Work to complete
Which lines of the data include the string "Hoff"? List them all.
(Beginning of Exercise inputs)
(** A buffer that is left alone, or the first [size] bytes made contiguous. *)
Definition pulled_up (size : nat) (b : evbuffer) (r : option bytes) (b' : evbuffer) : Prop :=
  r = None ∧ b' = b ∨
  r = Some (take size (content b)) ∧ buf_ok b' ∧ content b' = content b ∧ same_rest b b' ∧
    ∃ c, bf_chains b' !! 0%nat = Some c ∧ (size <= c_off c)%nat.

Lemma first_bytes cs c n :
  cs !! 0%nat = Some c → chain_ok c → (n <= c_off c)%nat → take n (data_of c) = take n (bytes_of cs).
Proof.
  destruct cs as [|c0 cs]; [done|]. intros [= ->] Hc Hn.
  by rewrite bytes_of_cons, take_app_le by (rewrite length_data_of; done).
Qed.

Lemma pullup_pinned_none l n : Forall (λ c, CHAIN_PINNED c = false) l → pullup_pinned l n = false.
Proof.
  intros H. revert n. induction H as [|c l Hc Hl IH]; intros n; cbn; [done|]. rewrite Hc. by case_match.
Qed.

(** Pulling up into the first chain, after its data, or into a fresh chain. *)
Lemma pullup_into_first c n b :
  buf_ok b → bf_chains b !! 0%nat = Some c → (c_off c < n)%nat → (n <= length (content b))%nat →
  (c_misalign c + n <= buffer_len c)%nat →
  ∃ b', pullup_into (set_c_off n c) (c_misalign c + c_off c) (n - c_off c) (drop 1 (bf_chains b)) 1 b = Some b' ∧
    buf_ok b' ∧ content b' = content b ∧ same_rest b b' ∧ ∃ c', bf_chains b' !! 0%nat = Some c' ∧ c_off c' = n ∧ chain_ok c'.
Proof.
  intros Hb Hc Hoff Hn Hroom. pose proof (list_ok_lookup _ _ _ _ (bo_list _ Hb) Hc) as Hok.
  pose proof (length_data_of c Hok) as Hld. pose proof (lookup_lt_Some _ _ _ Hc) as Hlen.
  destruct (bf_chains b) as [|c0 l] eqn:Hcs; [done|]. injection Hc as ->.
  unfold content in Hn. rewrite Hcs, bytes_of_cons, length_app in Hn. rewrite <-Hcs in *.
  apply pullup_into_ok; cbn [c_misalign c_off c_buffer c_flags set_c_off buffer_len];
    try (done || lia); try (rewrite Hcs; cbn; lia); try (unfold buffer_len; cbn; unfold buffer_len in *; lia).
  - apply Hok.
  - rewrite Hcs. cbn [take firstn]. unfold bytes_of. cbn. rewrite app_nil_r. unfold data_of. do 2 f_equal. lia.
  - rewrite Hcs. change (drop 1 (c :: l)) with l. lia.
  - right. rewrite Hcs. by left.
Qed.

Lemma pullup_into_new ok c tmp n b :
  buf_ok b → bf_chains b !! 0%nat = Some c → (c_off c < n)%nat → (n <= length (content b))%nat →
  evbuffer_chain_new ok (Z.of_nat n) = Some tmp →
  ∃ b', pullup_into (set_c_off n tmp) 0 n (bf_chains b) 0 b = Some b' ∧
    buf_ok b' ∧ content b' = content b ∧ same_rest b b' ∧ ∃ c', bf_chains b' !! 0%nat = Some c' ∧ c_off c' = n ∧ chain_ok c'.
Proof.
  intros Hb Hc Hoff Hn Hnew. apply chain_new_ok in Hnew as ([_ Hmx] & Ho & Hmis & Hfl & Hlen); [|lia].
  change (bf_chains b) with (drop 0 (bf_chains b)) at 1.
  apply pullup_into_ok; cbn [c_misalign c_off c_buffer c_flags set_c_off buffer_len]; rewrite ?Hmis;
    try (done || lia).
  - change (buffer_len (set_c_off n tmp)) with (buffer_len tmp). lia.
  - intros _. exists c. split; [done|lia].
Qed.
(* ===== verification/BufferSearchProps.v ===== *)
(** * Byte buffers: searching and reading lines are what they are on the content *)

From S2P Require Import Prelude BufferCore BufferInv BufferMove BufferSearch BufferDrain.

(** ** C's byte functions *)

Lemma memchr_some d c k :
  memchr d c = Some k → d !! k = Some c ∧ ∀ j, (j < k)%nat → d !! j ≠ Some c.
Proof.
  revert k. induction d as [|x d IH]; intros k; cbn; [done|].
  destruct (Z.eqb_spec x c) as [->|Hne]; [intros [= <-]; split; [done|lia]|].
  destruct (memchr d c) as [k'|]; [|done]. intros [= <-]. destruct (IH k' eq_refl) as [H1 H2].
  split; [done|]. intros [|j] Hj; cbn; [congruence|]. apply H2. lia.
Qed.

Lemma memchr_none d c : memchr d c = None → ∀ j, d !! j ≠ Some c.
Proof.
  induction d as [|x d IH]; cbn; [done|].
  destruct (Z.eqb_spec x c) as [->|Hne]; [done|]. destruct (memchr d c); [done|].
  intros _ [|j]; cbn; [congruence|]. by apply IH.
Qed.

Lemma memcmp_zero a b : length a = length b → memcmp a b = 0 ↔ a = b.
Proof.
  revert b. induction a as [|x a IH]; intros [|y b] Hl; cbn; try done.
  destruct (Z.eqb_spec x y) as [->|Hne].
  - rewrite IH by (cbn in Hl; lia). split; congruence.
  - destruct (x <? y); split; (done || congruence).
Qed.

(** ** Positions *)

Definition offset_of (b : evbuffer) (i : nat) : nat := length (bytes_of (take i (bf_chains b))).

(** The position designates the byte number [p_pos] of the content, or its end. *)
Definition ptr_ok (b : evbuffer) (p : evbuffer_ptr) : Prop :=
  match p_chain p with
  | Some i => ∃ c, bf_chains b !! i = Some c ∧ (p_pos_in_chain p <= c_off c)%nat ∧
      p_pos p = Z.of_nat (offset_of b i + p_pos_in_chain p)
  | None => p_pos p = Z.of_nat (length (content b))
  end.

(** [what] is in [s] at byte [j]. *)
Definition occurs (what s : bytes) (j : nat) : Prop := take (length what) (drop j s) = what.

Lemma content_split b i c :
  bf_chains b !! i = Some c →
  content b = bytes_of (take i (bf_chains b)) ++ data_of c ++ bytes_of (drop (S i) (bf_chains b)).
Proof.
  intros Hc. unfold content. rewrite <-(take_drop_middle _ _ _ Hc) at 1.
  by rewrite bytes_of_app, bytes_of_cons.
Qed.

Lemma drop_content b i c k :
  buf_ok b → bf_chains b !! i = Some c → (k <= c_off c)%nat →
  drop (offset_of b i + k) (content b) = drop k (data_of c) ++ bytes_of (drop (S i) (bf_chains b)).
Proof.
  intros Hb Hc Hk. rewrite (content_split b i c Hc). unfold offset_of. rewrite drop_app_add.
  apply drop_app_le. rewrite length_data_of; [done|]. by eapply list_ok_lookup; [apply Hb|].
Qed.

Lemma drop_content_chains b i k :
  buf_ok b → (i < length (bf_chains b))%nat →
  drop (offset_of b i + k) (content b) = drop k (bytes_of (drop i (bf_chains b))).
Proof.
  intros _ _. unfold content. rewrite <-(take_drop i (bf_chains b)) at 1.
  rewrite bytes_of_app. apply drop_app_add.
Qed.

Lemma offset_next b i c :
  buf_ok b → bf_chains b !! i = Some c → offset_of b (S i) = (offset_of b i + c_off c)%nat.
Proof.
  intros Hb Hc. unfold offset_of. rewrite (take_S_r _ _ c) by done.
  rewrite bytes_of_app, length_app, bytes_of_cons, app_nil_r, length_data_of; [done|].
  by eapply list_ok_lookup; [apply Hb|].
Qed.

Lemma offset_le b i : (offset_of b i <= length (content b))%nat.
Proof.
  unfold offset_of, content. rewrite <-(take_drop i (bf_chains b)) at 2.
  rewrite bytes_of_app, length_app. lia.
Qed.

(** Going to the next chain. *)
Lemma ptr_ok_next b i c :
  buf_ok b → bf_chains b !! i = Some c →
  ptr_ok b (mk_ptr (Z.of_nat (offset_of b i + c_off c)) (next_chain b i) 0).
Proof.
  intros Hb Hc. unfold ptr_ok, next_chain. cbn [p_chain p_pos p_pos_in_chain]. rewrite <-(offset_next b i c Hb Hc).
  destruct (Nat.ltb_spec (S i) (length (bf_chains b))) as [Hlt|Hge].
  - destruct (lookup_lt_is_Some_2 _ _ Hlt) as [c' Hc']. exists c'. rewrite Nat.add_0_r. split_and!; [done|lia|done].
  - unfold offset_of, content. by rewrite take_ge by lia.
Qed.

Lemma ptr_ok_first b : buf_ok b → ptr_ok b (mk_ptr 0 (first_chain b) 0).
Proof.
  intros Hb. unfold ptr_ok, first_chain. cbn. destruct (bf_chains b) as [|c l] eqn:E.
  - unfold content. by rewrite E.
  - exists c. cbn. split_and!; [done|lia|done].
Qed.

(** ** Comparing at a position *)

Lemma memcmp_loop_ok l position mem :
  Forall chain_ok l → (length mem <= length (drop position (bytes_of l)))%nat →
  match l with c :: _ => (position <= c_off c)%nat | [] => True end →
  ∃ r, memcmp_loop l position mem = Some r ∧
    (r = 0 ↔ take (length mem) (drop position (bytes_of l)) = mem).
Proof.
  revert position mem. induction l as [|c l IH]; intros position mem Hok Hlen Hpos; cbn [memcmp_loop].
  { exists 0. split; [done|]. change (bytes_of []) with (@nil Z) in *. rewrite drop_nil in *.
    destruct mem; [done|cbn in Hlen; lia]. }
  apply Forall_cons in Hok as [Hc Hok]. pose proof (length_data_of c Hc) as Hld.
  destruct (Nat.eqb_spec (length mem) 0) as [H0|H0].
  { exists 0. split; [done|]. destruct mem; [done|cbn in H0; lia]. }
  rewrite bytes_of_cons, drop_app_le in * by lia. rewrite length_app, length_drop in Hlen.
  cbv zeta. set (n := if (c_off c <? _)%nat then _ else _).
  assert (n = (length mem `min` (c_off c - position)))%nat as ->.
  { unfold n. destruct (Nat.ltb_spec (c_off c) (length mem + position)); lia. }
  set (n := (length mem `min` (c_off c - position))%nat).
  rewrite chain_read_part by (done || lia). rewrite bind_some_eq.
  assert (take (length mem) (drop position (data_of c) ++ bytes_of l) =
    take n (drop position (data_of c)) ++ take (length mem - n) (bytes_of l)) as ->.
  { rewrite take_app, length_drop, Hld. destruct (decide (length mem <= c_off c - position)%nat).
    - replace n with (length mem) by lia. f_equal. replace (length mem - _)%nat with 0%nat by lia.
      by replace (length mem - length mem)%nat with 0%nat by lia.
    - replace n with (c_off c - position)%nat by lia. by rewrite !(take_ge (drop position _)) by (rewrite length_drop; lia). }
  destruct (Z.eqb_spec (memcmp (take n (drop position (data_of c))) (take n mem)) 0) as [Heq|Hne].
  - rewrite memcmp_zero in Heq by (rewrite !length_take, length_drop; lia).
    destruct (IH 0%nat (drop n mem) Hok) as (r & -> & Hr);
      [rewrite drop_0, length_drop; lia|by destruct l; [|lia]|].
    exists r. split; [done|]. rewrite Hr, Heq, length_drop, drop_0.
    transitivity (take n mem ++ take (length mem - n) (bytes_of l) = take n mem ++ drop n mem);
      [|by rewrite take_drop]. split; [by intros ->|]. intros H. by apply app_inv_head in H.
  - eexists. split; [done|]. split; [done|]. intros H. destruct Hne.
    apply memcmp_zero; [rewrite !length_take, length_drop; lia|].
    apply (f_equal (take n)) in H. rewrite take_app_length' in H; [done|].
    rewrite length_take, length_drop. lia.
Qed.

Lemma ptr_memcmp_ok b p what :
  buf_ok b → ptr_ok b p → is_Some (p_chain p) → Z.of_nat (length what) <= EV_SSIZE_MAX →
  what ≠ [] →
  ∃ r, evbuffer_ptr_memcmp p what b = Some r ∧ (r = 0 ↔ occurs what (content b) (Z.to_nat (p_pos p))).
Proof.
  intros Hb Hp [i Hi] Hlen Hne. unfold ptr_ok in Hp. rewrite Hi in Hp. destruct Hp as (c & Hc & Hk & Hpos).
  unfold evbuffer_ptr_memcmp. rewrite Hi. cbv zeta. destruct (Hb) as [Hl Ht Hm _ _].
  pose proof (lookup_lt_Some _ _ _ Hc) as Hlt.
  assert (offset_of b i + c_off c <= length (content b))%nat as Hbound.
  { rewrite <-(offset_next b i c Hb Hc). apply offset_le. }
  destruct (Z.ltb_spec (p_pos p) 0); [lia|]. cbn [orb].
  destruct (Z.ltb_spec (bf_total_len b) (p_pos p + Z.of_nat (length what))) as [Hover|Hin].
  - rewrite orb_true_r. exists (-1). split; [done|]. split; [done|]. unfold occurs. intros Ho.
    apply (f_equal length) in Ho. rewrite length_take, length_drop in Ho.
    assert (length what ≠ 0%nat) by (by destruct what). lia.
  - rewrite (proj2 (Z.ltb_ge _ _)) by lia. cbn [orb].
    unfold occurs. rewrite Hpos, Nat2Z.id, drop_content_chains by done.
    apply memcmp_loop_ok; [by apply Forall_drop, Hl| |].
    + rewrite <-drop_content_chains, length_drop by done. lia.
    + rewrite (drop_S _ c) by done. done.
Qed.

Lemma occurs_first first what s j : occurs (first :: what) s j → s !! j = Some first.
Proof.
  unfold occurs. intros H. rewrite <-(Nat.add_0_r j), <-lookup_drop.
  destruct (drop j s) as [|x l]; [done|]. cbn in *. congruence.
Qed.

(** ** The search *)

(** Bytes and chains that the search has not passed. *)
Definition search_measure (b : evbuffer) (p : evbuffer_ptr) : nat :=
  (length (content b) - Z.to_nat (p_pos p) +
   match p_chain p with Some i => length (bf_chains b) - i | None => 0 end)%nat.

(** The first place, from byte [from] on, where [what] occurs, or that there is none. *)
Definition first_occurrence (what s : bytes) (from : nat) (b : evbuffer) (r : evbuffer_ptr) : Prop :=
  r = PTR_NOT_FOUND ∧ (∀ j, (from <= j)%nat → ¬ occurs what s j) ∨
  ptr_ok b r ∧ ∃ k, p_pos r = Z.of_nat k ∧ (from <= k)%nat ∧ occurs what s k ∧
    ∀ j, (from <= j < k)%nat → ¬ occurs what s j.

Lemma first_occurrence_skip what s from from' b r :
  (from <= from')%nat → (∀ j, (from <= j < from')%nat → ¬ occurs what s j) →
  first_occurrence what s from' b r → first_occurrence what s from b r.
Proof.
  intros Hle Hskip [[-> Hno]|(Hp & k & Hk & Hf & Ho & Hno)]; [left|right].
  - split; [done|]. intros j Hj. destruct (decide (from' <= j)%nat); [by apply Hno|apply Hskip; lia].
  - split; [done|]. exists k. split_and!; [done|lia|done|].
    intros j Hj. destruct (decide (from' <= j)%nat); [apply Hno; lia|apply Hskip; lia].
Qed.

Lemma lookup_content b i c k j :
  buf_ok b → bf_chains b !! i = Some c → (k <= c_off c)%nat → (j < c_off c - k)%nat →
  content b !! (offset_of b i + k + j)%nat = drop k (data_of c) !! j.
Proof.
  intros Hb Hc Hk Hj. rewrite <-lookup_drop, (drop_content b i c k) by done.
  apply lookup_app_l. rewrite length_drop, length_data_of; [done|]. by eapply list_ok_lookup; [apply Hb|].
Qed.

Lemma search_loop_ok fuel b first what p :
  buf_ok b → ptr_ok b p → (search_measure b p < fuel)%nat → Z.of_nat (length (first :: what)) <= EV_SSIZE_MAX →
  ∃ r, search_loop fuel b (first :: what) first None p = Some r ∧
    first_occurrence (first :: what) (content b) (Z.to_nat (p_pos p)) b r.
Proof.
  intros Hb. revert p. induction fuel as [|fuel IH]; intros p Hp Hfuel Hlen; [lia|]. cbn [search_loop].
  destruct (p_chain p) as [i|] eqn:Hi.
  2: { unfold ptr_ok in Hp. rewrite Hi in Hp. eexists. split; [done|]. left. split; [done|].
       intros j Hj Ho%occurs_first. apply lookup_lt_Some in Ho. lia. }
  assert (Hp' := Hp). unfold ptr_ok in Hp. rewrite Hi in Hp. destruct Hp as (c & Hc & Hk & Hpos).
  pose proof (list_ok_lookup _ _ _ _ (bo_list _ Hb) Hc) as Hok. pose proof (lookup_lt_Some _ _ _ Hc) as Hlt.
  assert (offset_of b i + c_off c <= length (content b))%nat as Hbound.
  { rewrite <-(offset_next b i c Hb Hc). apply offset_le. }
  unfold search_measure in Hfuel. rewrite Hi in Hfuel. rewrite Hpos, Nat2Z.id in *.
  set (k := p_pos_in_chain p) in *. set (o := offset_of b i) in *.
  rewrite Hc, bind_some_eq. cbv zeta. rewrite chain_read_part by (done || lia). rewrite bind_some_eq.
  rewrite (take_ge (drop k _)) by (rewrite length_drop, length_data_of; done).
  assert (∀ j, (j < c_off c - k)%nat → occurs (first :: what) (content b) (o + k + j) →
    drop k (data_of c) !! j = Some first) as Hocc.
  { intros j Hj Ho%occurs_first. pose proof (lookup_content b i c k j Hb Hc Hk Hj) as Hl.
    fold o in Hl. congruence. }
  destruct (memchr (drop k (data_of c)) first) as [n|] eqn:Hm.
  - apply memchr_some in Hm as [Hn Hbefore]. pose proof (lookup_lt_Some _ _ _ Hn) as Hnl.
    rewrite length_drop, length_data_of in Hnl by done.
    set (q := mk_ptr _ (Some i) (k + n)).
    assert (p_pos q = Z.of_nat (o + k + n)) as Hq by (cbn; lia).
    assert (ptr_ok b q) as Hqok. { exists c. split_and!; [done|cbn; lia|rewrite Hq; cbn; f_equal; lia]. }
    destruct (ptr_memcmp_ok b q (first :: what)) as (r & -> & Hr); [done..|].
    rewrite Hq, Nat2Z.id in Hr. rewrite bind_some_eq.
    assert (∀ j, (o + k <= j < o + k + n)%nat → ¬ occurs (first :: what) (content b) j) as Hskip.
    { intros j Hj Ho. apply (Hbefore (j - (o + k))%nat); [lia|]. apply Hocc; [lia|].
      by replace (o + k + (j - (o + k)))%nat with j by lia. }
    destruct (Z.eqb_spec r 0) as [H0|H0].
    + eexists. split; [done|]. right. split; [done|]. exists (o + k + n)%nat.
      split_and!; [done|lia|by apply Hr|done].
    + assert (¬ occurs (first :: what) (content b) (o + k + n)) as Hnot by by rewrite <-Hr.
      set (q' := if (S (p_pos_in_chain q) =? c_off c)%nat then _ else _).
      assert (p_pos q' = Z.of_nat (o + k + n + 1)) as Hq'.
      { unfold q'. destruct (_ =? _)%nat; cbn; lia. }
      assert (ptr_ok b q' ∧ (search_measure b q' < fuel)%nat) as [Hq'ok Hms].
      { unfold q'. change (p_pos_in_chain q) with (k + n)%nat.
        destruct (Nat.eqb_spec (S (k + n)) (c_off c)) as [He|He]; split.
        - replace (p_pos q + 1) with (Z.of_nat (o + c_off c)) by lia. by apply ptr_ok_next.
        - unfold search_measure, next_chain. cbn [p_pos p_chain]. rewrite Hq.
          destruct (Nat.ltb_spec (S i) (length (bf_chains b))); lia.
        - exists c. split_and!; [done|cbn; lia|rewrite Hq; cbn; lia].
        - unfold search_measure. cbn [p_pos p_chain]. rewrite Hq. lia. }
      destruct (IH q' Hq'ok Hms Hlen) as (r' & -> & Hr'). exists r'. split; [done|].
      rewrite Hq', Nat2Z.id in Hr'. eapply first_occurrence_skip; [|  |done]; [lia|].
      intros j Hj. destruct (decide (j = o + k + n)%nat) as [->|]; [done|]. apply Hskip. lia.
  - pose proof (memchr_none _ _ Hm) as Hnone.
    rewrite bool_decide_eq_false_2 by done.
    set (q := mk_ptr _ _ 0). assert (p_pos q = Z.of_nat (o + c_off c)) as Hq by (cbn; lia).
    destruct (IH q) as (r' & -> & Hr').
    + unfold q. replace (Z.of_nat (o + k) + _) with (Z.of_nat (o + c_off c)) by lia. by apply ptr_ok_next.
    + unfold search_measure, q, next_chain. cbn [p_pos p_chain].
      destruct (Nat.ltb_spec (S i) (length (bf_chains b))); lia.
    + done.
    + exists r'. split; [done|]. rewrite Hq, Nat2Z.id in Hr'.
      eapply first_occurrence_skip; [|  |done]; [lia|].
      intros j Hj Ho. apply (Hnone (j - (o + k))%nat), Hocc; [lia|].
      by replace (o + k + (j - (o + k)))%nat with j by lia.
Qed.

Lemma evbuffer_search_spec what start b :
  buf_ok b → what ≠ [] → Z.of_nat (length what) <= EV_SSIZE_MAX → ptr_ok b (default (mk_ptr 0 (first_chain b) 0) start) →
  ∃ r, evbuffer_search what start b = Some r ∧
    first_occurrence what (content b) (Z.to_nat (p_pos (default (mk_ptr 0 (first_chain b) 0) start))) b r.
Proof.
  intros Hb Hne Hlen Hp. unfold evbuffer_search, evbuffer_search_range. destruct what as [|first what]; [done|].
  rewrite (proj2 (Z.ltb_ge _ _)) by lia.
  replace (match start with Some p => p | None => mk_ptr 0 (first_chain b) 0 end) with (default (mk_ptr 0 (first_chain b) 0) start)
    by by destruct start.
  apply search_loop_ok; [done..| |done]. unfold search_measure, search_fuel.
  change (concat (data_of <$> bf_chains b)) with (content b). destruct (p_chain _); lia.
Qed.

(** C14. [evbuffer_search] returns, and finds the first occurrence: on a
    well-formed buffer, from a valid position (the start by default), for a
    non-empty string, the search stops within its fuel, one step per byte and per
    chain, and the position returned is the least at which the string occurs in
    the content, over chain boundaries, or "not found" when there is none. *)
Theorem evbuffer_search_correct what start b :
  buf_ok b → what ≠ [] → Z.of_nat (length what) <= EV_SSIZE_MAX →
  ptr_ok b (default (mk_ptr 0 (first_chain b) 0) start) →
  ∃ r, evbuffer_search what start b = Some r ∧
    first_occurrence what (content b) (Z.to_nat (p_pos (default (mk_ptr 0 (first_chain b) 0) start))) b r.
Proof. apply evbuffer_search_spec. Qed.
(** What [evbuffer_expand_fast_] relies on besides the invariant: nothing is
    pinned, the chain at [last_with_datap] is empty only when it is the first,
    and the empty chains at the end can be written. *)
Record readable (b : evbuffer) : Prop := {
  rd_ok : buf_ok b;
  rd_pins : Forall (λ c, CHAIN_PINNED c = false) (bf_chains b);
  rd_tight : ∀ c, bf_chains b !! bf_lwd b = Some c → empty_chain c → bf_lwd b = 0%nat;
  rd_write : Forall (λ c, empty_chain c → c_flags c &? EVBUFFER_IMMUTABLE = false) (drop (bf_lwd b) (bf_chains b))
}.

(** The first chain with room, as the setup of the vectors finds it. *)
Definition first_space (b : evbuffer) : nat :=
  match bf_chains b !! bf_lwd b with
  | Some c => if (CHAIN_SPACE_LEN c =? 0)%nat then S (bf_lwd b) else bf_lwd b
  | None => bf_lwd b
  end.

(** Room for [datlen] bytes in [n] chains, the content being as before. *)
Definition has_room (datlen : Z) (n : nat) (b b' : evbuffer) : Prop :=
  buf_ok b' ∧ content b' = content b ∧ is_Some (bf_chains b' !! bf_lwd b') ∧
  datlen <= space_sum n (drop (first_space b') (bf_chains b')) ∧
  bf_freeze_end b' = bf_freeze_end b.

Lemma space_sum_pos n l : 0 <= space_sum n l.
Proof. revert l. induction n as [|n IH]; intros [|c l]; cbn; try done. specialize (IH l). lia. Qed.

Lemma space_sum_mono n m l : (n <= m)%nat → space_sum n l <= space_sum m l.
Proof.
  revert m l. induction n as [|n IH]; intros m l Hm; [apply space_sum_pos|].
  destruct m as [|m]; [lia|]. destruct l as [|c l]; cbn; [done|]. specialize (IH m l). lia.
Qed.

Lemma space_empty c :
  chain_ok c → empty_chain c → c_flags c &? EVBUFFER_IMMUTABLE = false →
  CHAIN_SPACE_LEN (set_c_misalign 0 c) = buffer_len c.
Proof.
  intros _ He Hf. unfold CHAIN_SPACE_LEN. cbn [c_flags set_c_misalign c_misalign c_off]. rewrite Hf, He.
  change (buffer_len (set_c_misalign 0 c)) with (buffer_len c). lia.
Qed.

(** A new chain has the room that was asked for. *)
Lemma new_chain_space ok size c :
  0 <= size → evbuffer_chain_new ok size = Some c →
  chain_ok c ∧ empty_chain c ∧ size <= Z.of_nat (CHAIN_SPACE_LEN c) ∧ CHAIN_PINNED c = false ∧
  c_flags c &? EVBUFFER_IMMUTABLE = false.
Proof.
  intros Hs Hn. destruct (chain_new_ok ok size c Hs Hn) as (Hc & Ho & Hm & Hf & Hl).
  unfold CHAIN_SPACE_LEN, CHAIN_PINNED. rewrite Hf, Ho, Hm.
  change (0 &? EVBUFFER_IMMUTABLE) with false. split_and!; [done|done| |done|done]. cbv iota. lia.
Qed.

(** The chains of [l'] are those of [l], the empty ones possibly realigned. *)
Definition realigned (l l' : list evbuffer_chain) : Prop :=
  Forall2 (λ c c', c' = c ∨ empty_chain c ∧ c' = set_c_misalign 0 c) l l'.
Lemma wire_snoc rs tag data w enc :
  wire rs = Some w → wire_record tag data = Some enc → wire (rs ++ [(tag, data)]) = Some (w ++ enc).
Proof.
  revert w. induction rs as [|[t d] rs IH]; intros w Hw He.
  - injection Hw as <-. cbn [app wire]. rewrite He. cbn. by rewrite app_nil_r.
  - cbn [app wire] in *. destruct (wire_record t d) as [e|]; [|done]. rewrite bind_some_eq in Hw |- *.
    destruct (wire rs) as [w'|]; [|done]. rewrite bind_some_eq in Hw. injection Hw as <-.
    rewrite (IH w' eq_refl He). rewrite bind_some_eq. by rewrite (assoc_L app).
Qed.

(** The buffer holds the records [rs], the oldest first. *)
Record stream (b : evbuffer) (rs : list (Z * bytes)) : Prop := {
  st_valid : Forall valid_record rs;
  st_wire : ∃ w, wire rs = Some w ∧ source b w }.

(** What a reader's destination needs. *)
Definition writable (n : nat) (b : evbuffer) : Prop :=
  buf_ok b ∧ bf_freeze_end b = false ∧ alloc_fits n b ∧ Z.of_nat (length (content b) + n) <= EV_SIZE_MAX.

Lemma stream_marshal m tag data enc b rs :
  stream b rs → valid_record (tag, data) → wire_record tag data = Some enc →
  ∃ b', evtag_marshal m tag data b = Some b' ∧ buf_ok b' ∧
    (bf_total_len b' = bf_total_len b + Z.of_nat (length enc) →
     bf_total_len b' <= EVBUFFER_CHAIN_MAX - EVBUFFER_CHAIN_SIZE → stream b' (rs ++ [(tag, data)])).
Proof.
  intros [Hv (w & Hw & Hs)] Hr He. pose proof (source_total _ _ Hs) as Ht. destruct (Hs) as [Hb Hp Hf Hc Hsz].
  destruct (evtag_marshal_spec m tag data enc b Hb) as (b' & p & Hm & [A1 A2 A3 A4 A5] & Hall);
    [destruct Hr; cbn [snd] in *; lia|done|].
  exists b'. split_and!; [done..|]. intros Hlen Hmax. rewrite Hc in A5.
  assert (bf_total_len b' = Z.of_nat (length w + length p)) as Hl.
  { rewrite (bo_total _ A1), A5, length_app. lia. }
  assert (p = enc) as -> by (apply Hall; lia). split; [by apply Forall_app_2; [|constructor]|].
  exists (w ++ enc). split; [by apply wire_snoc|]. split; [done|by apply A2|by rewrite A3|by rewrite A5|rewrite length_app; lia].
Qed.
(End of Exercise inputs)
Solved exercise
  intros Hb Hc Hoff Hn Hroom. pose proof (list_ok_lookup _ _ _ _ (bo_list _ Hb) Hc) as Hok.
  intros Hb Hc Hoff Hn Hnew. apply chain_new_ok in Hnew as ([_ Hmx] & Ho & Hmis & Hfl & Hlen); [|lia].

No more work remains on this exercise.